The Honest Truth About Chasing Reels in a Fishing Village
Here's the thing nobody tells you about Akutan, Alaska: it's a volcanic island with about 100 permanent residents, a seafood processing plant, and some of the most dramatic coastline you'll ever see. It is not, by any stretch, a hub for Irish dance.
But that hasn't stopped people from searching for it.
I get the appeal. There's something almost poetic about imagining hard-shoed rhythms echoing off the Aleutians — a collision of two ancient cultures separated by thousands of miles of ocean. The problem is that Akutan doesn't have five polished Irish dance academies with addresses on Clover Road and Emerald Lane. What it has is a community hall, a few determined locals, and the same stubbornness that makes people learn to dance on a boat in rough seas.
What Actually Exists (And What Doesn't)
If you're dead set on Irish dance in the Akutan area, your best bet starts with the Unalaska/Dutch Harbor community center across the bay. They've hosted occasional Celtic dance workshops — think Friday night sessions where someone drags a speaker into a rec hall and thirty people attempt a brush-and-hop in hiking boots. No tights. No wigs. Just confusion and laughter.
The Aleutian Arts Council has brought in visiting instructors a handful of times.

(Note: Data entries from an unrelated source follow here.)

Lemma length_drain_prefix m :
  length (dr_SessionID m) = 16%nat -> length (dr_TargetBinding m) = 16%nat ->
  length (dr_OperationID m) = 16%nat -> length (drain_prefix m) = 97%nat.
Proof.
  intros. unfold drain_prefix. pose proof (eq_refl : length streamDrainControlMagic = 8%nat). lens.
Qed.

(** Drain messages round-trip: what one end of a coordinated-drain carrier
    encodes, the other end (which holds the same capability, and expects the
    sender's role) decodes to the same message. *)
Theorem drain_message_roundtrip a m wire :
  drain_wf m -> EncodeDrainMessage a m = Ok wire ->
  length wire = StreamDrainControlMessageSize /\
  DecodeDrainMessage a wire (dr_SenderRole m) = Ok m.
Proof.
  intros (HK & HR & HS & HL & HG & HB & HO & HC & HA & HF & HY). unfold EncodeDrainMessage.
  destruct (_ || _) eqn:Hv; [done|]. intros <-%Ok_inj.
  rewrite !orb_false_iff, !negb_false_iff, bool_decide_eq_false in Hv.
  destruct Hv as ((He & Hsid%dec_stable) & Hval).
  pose proof (length_drain_prefix m HS HB HO) as Hp.
  assert (length (streamDrainMessageMAC (au_drainKey a) (drain_prefix m)) = 32%nat) as Hm
    by apply Sha256.length_hmac.
  split; [rewrite length_app, Hp, Hm; done|].
  unfold DecodeDrainMessage. rewrite He. remember (drain_prefix m) as p eqn:Ep.
  set (mac := streamDrainMessageMAC _ _) in *.
  assert (sub (p ++ mac) 97 StreamDrainControlMessageSize = mac) as ->
    by (unfold StreamDrainControlMessageSize; field_peel).
  assert (sub (p ++ mac) 0 97 = p) as -> by field_peel.
  rewrite (bool_decide_eq_false_2 (length _ <> _))
    by (rewrite length_app, Hp, Hm; intros E; by apply E).
  rewrite (bool_decide_ne_refl mac). clearbody mac. subst p.
  pose proof (eq_refl : length streamDrainControlMagic = 8%nat).
  unfold drain_prefix; rewrite <- !app_assoc. field_calc.
  rewrite !byte_to_of_small by done. rewrite !be_get_put_small by done.
  destruct m; cbn [dr_Kind dr_SenderRole dr_SessionID dr_TargetLeg dr_Generation dr_TargetBinding
    dr_OperationID dr_Counter dr_AckedNext dr_OutstandingFrames dr_OutstandingBytes] in *.
  rewrite Hval, Hsid. by rewrite !bool_decide_ne_refl.
Qed.
(** The delivery loop ends with the frontier at the first missing frame, or with
    the pipe's error. *)
Lemma deliver_spec seen fuel f s :
  (size (pending (rs_window s)) < fuel)%nat ->
  rx_inv seen s -> readyPending (rs_window s) = true ->
  rx_Sequence f = expected (rs_window s) -> sent data f ->
  expected (rs_window s) ∈ seen -> rs_outcome s = rx_running ->
  rx_quiet seen (deliver clock fuel f s) \/
  (rx_end seen (deliver clock fuel f s) /\ wr_script (rs_pipe s) <> []).
Proof using data_u64.
  revert f s. induction fuel as [|fuel IH]; intros f s Hfuel HI Hr Hf Hs Hseen Hrun; [lia|].
  cbn [deliver]. destruct (writeAll (rs_pipe s) (rx_Payload f)) as [[e|] pipe] eqn:HW.
  - right. split; [|by intros (? & E & _)%(writeAll_healthy _ (rx_Payload f)); rewrite E in HW].
    unfold writeAll in HW. apply write_loop_spec in HW as (k & Ho & _); [|lia].
    destruct HI as [I1 I2 I3 I4 I5 I6 I7 I8].
    apply (rx_exit_end seen _ _ (take k (rx_Payload f))); simpl; try done.
    + by destruct (rs_closing s).
    + by destruct (rs_closing s).
    + rewrite <- Hf. destruct Hs as [_ ->]. simpl. apply prefix_take.
    + by rewrite Ho, I6, <- app_assoc.
  - pose proof (deliver_round seen f s pipe HI Hr Hf Hs Hseen (writeAll_ok _ _ _ HW)) as HR.
    simpl in HR |- *. destruct (PopContiguous _) as [[g|] w]; destruct HR as (R1 & R2 & R3);
      simpl in *.
    + destruct R3 as (A1 & A2 & A3 & A4 & A5).
      match goal with |- context [deliver clock fuel g ?s4] =>
        destruct (sync_fields (s4)) as (_ & F2 & _); set (s5 := s4) in * end.
      assert (rs_window s5 = w) as Ew by (unfold s5; by rewrite (proj1 (sync_fields _))).
      assert (wr_script (rs_pipe s5) = wr_script pipe) as Ep
        by (unfold s5; by rewrite (proj1 (proj2 (sync_fields _)))).
      destruct (IH g s5) as [HQ|[HE Hne]]; rewrite ?Ew; try done.
      * lia.
      * by rewrite R2.
      * by left.
      * right. split; [done|]. intros E. apply Hne. rewrite Ep.
        apply (writeAll_healthy _ (rx_Payload f)) in E as (? & E' & Hsc).
        rewrite E' in HW. by simplify_eq.
    + destruct R3 as (A1 & A2 & A3). left.
      match goal with |- context [requestAck _ ?s4] => set (s5 := s4) in * end.
      assert (rs_window s5 = w) as Ew by (unfold s5; by rewrite (proj1 (sync_fields _))).
      destruct R1 as [I1 I2 I3 I4 I5 I6 I7 I8].
      unfold requestAck. split; simpl; rewrite ?Ew in *; try done; [split; simpl; try done; rewrite ?Ew; try done|..].
      * lia.
      * lia.
      * congruence.
Qed.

One year, a retired feis judge from Fairbanks ran a weekend intensive that drew dancers from as far as Kodiak. The floor was plywood over concrete. Several attendees later described it as "character-building."
Why This Question Keeps Getting Asked
There's a pattern in how people search for niche hobbies in small towns. Someone moves to remote Alaska for work — maybe the cannery, maybe a research station — and they bring their hobbies with them. They Google "Irish dance near me" and the internet, bless its algorithmic heart, tries its best.
What usually happens next: they find a teacher on Zoom.
Post-pandemic, the Irish dance world quietly shifted online. Organizations like An Coimisiún le Rincí Gaelacha have sanctioned virtual competitions. Teachers who once demanded in-person attendance now run hybrid studios where a student in Akutan can drill their treble jig alongside someone in Dublin. It's not the same as feeling the floor shake from a full set dance, but it works.
The Schools Worth Knowing About (Regionally)
If you want actual institutional training and you're willing to travel:
McMenamin Academy in Anchorage has been running for over fifteen years. Their competition team regularly sends dancers to the North American Nationals. It's a three-hour flight from Akutan, but they've accommodated remote students who fly in for monthly intensives.
Celtic Flame in Fairbanks focuses on adults returning to dance after years away. Their approach is less competition-driven and more about getting people moving again — which, if you're spending your winters on a subarctic island, might be exactly what you need.
For the truly committed, the Portland and Seattle studios run summer camps that draw dancers from across the Pacific Northwest and Alaska.
What I'd Actually Recommend
Stop looking for a school in Akutan. You won't find one, and pretending otherwise does you no favors.
Instead, start with a Zoom teacher. The Irish Dance Teachers Association of North America maintains a directory. Filter for instructors who take remote students. Most charge $15-25 per virtual class, and a hard shoe practice surface costs about $80 online.
Find one other person on the island who's curious. Even one partner changes everything — suddenly you can practice sets, mirror each other's timing, hold each other accountable.
And if you ever make it to Anchorage, hit a real studio floor. There's nothing quite like the sound of a full class of hard shoes on sprung wood — that thunder you can feel in your chest. That's the thing no Zoom call will ever replicate.
Until then, dance on whatever surface you've got. The fish won't judge you.